To calculate the gravitational force on an object, we can use Newton's law of universal gravitation, which states that the force between two objects is directly proportional to the product of their masses and inversely proportional to the square of the distance between them.
Let's analyze the two scenarios separately:
1. Standing on Earth:
When you are standing on the Earth's surface, the distance between you and the center of the Earth is the Earth's radius, which is 6400 km.
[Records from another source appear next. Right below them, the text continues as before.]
(* ===== verification/Redaction.v ===== *)
(** * Redaction

    [observability/redaction.py]: what of a value goes into logs, traces and audit
    snapshots. *)

From stdpp Require Import pretty.
From S2P Require Import Prelude Text Regex.
Open Scope Z_scope.

(** Python values as far as [redact] tells them apart; the keys of dicts are strings.  A
    pydantic model is given by its class and the dict of [model_dump(mode="json")], a
    date by its class and its [isoformat], a float by its [repr]. *)
Inductive pyval : Type :=
| PNone
| PBool (b : bool)
| PInt (z : Z)
| PFloat (repr : string)
| PStr (s : string)
| PDate (cls iso : string)
| PEnum (cls value : string)
| PModel (cls : string) (kvs : list (string * pyval))
| PDict (kvs : list (string * pyval))
| PList (l : list pyval)
| PTuple (l : list pyval).

Section Induction.
Context (P : pyval -> Prop).
Hypothesis HNone : P PNone.
Hypothesis HBool : forall b, P (PBool b).
Hypothesis HInt : forall z, P (PInt z).
Hypothesis HFloat : forall r, P (PFloat r).
Hypothesis HStr : forall s, P (PStr s).
Hypothesis HDate : forall c i, P (PDate c i).
Hypothesis HEnum : forall c v, P (PEnum c v).
Hypothesis HModel : forall c kvs, Forall (fun kv => P (snd kv)) kvs -> P (PModel c kvs).
Hypothesis HDict : forall kvs, Forall (fun kv => P (snd kv)) kvs -> P (PDict kvs).
Hypothesis HList : forall l, Forall P l -> P (PList l).
Hypothesis HTuple : forall l, Forall P l -> P (PTuple l).

Fixpoint pyval_ind' (v : pyval) : P v :=
  let items := fix items l : Forall P l :=
    match l with [] => Forall_nil_2 _ | x :: l' => Forall_cons_2 _ _ _ (pyval_ind' x) (items l') end in
  let pairs := fix pairs l : Forall (fun kv : string * pyval => P (snd kv)) l :=
    match l with
    | [] => Forall_nil_2 _
    | (k, x) :: l' => Forall_cons_2 _ (k, x) _ (pyval_ind' x) (pairs l')
    end in
  match v with
  | PNone => HNone | PBool b => HBool b | PInt z => HInt z | PFloat r => HFloat r
  | PStr s => HStr s | PDate c i => HDate c i | PEnum c x => HEnum c x
  | PModel c kvs => HModel c kvs (pairs kvs) | PDict kvs => HDict kvs (pairs kvs)
  | PList l => HList l (items l) | PTuple l => HTuple l (items l)
  end.
End Induction.

(** [observability/redaction.py:9-12 ContentMode] *)
Inductive ContentMode := MODE_NONE | METADATA_ONLY | TRUNCATED.
#[export] Instance ContentMode_eq_dec : EqDecision ContentMode.
Proof. solve_decision. Defined.

(** With [-] replaced by [_], as the comparison does.
    [observability/redaction.py:15-32 SENSITIVE_KEYS] *)
Definition SENSITIVE_KEYS : list string :=
  ["authorization"; "api_key"; "access_token"; "refresh_token"; "password"; "secret"; "cookie";
   "set_cookie"; "mysql_dsn"; "redis_url"; "langfuse_secret_key"; "openai_api_key";
   "dashscope_api_key"; "siliconflow_api_key"].
(** [observability/redaction.py:33-43 CONTENT_KEYS] *)
Definition CONTENT_KEYS : list string :=
  ["work_order"; "work_order_body"; "user_input"; "user_message"; "document_chunk";
   "raw_timeseries"; "timeseries"].

Record RedactLimits := mkRedactLimits {
  max_string_length : nat;
  max_list_items : nat;
  max_depth : nat;
}.
Definition default_limits : RedactLimits := mkRedactLimits 512 20 5.

Definition type_name (v : pyval) : string :=
  match v with
  | PNone => "NoneType" | PBool _ => "bool" | PInt _ => "int" | PFloat _ => "float"
  | PStr _ => "str" | PDate c _ => c | PEnum c _ => c | PModel c _ => c | PDict _ => "dict"
  | PList _ => "list" | PTuple _ => "tuple"
  end.
(** [len(value) if hasattr(value, "__len__") else None]; a member of a [StrEnum] is a
    string. *)
Definition size_of (v : pyval) : pyval :=
  match v with
  | PStr s => PInt (py_len s)
  | PEnum _ s => PInt (py_len s)
  | PDict kvs => PInt (Z.of_nat (length kvs))
  | PList l | PTuple l => PInt (Z.of_nat (length l))
  | _ => PNone
  end.

Section Redact.
Context `{Unicode} (repr : pyval -> string) (sha256 : string -> string).

(** [key.lower().replace("-", "_")] *)
Definition normalized_key (key : string) : string :=
  unchars (map (fun x => if (x =? 45)%N then 95%N else x) (lower (chars key))).
Definition sensitive (key : string) : bool := bool_decide (normalized_key key ∈ SENSITIVE_KEYS).
Definition content (key : string) : bool := bool_decide (normalized_key key ∈ CONTENT_KEYS).

(** [observability/redaction.py:46-54 _metadata] *)
Definition metadata_of (v : pyval) : pyval :=
  PDict [("redacted", PBool true); ("type", PStr (type_name v)); ("count", size_of v);
         ("sha256", PStr (str_take 16 (sha256 (repr v))))].

Definition too_deep : pyval := PDict [("truncated", PBool true); ("reason", PStr "max_depth")].

(** The items of a list are cut after they are redacted: nothing else depends on them.
    [observability/redaction.py:57-130 redact] *)
Fixpoint redact (mode : ContentMode) (lim : RedactLimits) (depth : nat) (v : pyval) : pyval :=
  if (max_depth lim <=? depth)%nat then too_deep
  else
    let dict kvs := PDict (map (fun kv =>
      (fst kv,
       if sensitive (fst kv) then PStr "[REDACTED]"
       else if content (fst kv) then
         match mode with
         | MODE_NONE => PNone
         | METADATA_ONLY => metadata_of (snd kv)
         | TRUNCATED => redact mode lim (S depth) (snd kv)
         end
       else redact mode lim (S depth) (snd kv))) kvs) in
    let items l :=
      let cut := take (max_list_items lim) (map (redact mode lim (S depth)) l) in
      PList (if (max_list_items lim <? length l)%nat
             then cut ++ [PDict [("truncated", PBool true);
                    ("omitted_items", PInt (Z.of_nat (length l - max_list_items lim)))]]
             else cut) in
    match v with
    | PModel _ kvs => dict kvs
    | PDate _ iso => PStr iso
    | PEnum _ x => PStr x
    | PDict kvs => dict kvs
    | PList l => items l
    | PTuple l => items l
    | PStr s =>
        let n := Z.of_nat (max_string_length lim) in
        if n <? py_len s
        then PStr (str_take (max_string_length lim) s ++ "…[truncated:" ++ pretty (py_len s - n) ++ "]")
        else PStr s
    | _ => v
    end.

(** [observability/redaction.py:133-144 safe_snapshot] *)
Definition safe_snapshot (v : pyval) (max_bytes : nat) : pyval :=
  let original := String.length (repr v) in
  let cleaned := redact METADATA_ONLY default_limits 0 v in
  if (original <=? max_bytes)%nat && (String.length (repr cleaned) <=? max_bytes)%nat
  then PDict [("data", cleaned); ("truncated", PBool false)]
  else PDict [("data", metadata_of cleaned); ("truncated", PBool true);
              ("original_bytes", PInt (Z.of_nat original)); ("limit_bytes", PInt (Z.of_nat max_bytes))].

(** ** Secrets stay out *)

(** The value without what sensitive keys hold; under a content key the mode decides:
    nothing of the content stays, all of it (its digest is taken), or what the recursion
    keeps. *)
Fixpoint public (mode : ContentMode) (v : pyval) : pyval :=
  let items kvs := map (fun kv =>
    (fst kv,
     if sensitive (fst kv) then PNone
     else if content (fst kv) then
       match mode with
       | MODE_NONE => PNone
       | METADATA_ONLY => snd kv
       | TRUNCATED => public mode (snd kv)
       end
     else public mode (snd kv))) kvs in
  match v with
  | PModel c kvs => PModel c (items kvs)
  | PDict kvs => PDict (items kvs)
  | PList l => PList (map (public mode) l)
  | PTuple l => PTuple (map (public mode) l)
  | _ => v
  end.

Lemma redact_public mode lim v : forall depth, redact mode lim depth (public mode v) = redact mode lim depth v.
Proof.
  assert (Hd : forall kvs, Forall (fun kv => forall depth,
      redact mode lim depth (public mode (snd kv)) = redact mode lim depth (snd kv)) kvs -> forall depth,
    redact mode lim depth (public mode (PDict kvs)) = redact mode lim depth (PDict kvs)).
  { intros kvs IH depth. cbn [public redact]. destruct (_ <=? _)%nat; [done|]. f_equal.
    rewrite map_map. apply map_ext_Forall, (Forall_impl _ _ _ IH). intros kv Hkv. cbn [fst snd].
    destruct (sensitive (fst kv)); [done|]. destruct (content (fst kv)); [|by rewrite Hkv].
    destruct mode; [done|done|by rewrite Hkv]. }
  assert (Hl : forall l, Forall (fun x => forall depth,
      redact mode lim depth (public mode x) = redact mode lim depth x) l -> forall depth,
    redact mode lim depth (PList (map (public mode) l)) = redact mode lim depth (PList l)).
  { intros l IH depth. cbn [redact]. destruct (_ <=? _)%nat; [done|]. rewrite length_map, map_map.
    assert (map (fun x => redact mode lim (S depth) (public mode x)) l
            = map (redact mode lim (S depth)) l) as -> by
      (apply map_ext_Forall, (Forall_impl _ _ _ IH); intros x Hx; apply Hx).
    done. }
  induction v using pyval_ind'; intros depth; try done.
  - by apply (Hd kvs).
  - by apply (Hd kvs).
  - by apply (Hl l).
  - by apply (Hl l).
Qed.
End Redact.


Definition demo_record (secret : string) : pyval :=
  PDict [("site", PStr "S1");
         ("headers", PList [PDict [("Set-Cookie", PStr secret); ("accept", PStr "json")]]);
         ("config", PModel "Settings" [("API-KEY", PStr secret); ("mode", PEnum "Mode" "fast")])].


Example redact_example :
  @redact demo_unicode (fun _ => "r") (fun s => s) METADATA_ONLY default_limits 0 (demo_record "x")
  = PDict [("site", PStr "S1");
           ("headers", PList [PDict [("Set-Cookie", PStr "[REDACTED]"); ("accept", PStr "json")]]);
           ("config", PDict [("API-KEY", PStr "[REDACTED]"); ("mode", PStr "fast")])].
Proof. vm_compute. reflexivity. Qed.

(** ** What is logged is bounded *)

(** At most [d] levels, and lists of at most [n] items. *)
Fixpoint bounded (n d : nat) (v : pyval) {struct v} : Prop :=
  match v with
  | PModel _ kvs | PDict kvs =>
      match d with O => False | S d' => Forall (fun P => P) (map (fun kv => bounded n d' (snd kv)) kvs) end
  | PList l | PTuple l =>
      match d with
      | O => False
      | S d' => (length l <= n)%nat /\ Forall (fun P => P) (map (bounded n d') l)
      end
  | _ => True
  end.

Lemma metadata_bounded repr sha256 n v d : bounded n (S d) (metadata_of repr sha256 v).
Proof. destruct d, v; simpl; repeat constructor. Qed.

Lemma too_deep_bounded n d : bounded n (S d) too_deep.
Proof. destruct d; simpl; repeat constructor. Qed.

Lemma redact_bounded `{Unicode} repr sha256 mode lim v : forall depth,
  bounded (S (max_list_items lim)) (S (max_depth lim - depth)) (redact repr sha256 mode lim depth v).
Proof.
  assert (Hd : forall kvs, Forall (fun kv => forall depth, bounded (S (max_list_items lim))
      (S (max_depth lim - depth)) (redact repr sha256 mode lim depth (snd kv))) kvs -> forall depth,
    bounded (S (max_list_items lim)) (S (max_depth lim - depth))
      (redact repr sha256 mode lim depth (PDict kvs))).
  { intros kvs IH depth. cbn [redact]. destruct (Nat.leb_spec (max_depth lim) depth) as [Hm|Hm];
      [apply too_deep_bounded|].
    cbn [bounded]. rewrite map_map. apply Forall_map, (Forall_impl _ _ _ IH). intros kv Hkv. cbn [fst snd].
    specialize (Hkv (S depth)). replace (S (max_depth lim - S depth)) with (max_depth lim - depth)%nat in Hkv by lia.
    destruct (sensitive (fst kv)); [exact I|]. destruct (content (fst kv)); [|done].
    destruct mode; [exact I| |done].
    replace (max_depth lim - depth)%nat with (S (max_depth lim - S depth)) by lia. apply metadata_bounded. }
  assert (Hl : forall l, Forall (fun x => forall depth, bounded (S (max_list_items lim))
      (S (max_depth lim - depth)) (redact repr sha256 mode lim depth x)) l -> forall depth,
    bounded (S (max_list_items lim)) (S (max_depth lim - depth))
      (redact repr sha256 mode lim depth (PList l))).
  { intros l IH depth. cbn [redact]. destruct (Nat.leb_spec (max_depth lim) depth) as [Hm|Hm];
      [apply too_deep_bounded|].
    cbn [bounded]. assert (Hitems : Forall (bounded (S (max_list_items lim)) (max_depth lim - depth))
      (take (max_list_items lim) (map (redact repr sha256 mode lim (S depth)) l))).
    { apply Forall_take, Forall_map, (Forall_impl _ _ _ IH). intros x Hx. specialize (Hx (S depth)).
      by replace (S (max_depth lim - S depth)) with (max_depth lim - depth)%nat in Hx by lia. }
    destruct (_ <? _)%nat.
    - split; [rewrite length_app, length_take, length_map; simpl; lia|]. apply Forall_map, Forall_app.
      split; [done|]. constructor; [|constructor].
      destruct (max_depth lim - depth)%nat eqn:E; [lia|simpl; repeat constructor].
    - split; [rewrite length_take, length_map; lia|]. by apply Forall_map. }
  induction v using pyval_ind'; intros depth.
  8: by apply (Hd kvs).
  8: by apply (Hd kvs).
  8: by apply (Hl l).
  8: by apply (Hl l).
  all: cbn [redact]; destruct (_ <=? _)%nat; try apply too_deep_bounded; try exact I.
  destruct (_ <? _); exact I.
Qed.

(** Whatever the value, at most six levels are logged, and at most twenty-one items of
    a list. *)
Theorem redaction_bounded `{Unicode} repr sha256 mode v :
  bounded 21 6 (redact repr sha256 mode default_limits 0 v).
Proof. apply (redact_bounded repr sha256 mode default_limits v 0). Qed.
The mass of the Earth and your mass are constant in both scenarios.
Using the formula F = (G * m1 * m2) / r^2, where:
- F is the gravitational force
- G is the gravitational constant (approximately 6.67430 x 10^-11 m^3 kg^-1 s^-2)
- m1 and m2 are the masses of the two objects
- r is the distance between the centers of the two objects
Let's denote the gravitational force on you when standing on the Earth as F1.
2. Riding in the Space Shuttle 380 km above the Earth's surface:
In this scenario, the distance between you and the center of the Earth is the sum of the Earth's radius (6400 km) and the altitude of the Space Shuttle (380 km).
Let's denote the gravitational force on you when riding in the Space Shuttle as F2.
To compare the two gravitational forces, we can express F2 as a fraction of F1.
F2/F1 = (G * m1 * m2) / ((R + h)^2) / (G * m1 * m2) / R^2
Cancelling out common terms, we get:
F2/F1 = (R^2) / ((R + h)^2)
Plugging in the values:
F2/F1 = (6400^2) / ((6400 + 380)^2)
Now, we can calculate the fraction:
F2/F1 = (6400^2) / (6780^2)
F2/F1 ≈ 0.79
Therefore, the Earth's gravitational force on you when you are riding in the Space Shuttle 380 km above the Earth's surface is approximately 0.79 of the gravitational force when standing on the Earth's surface.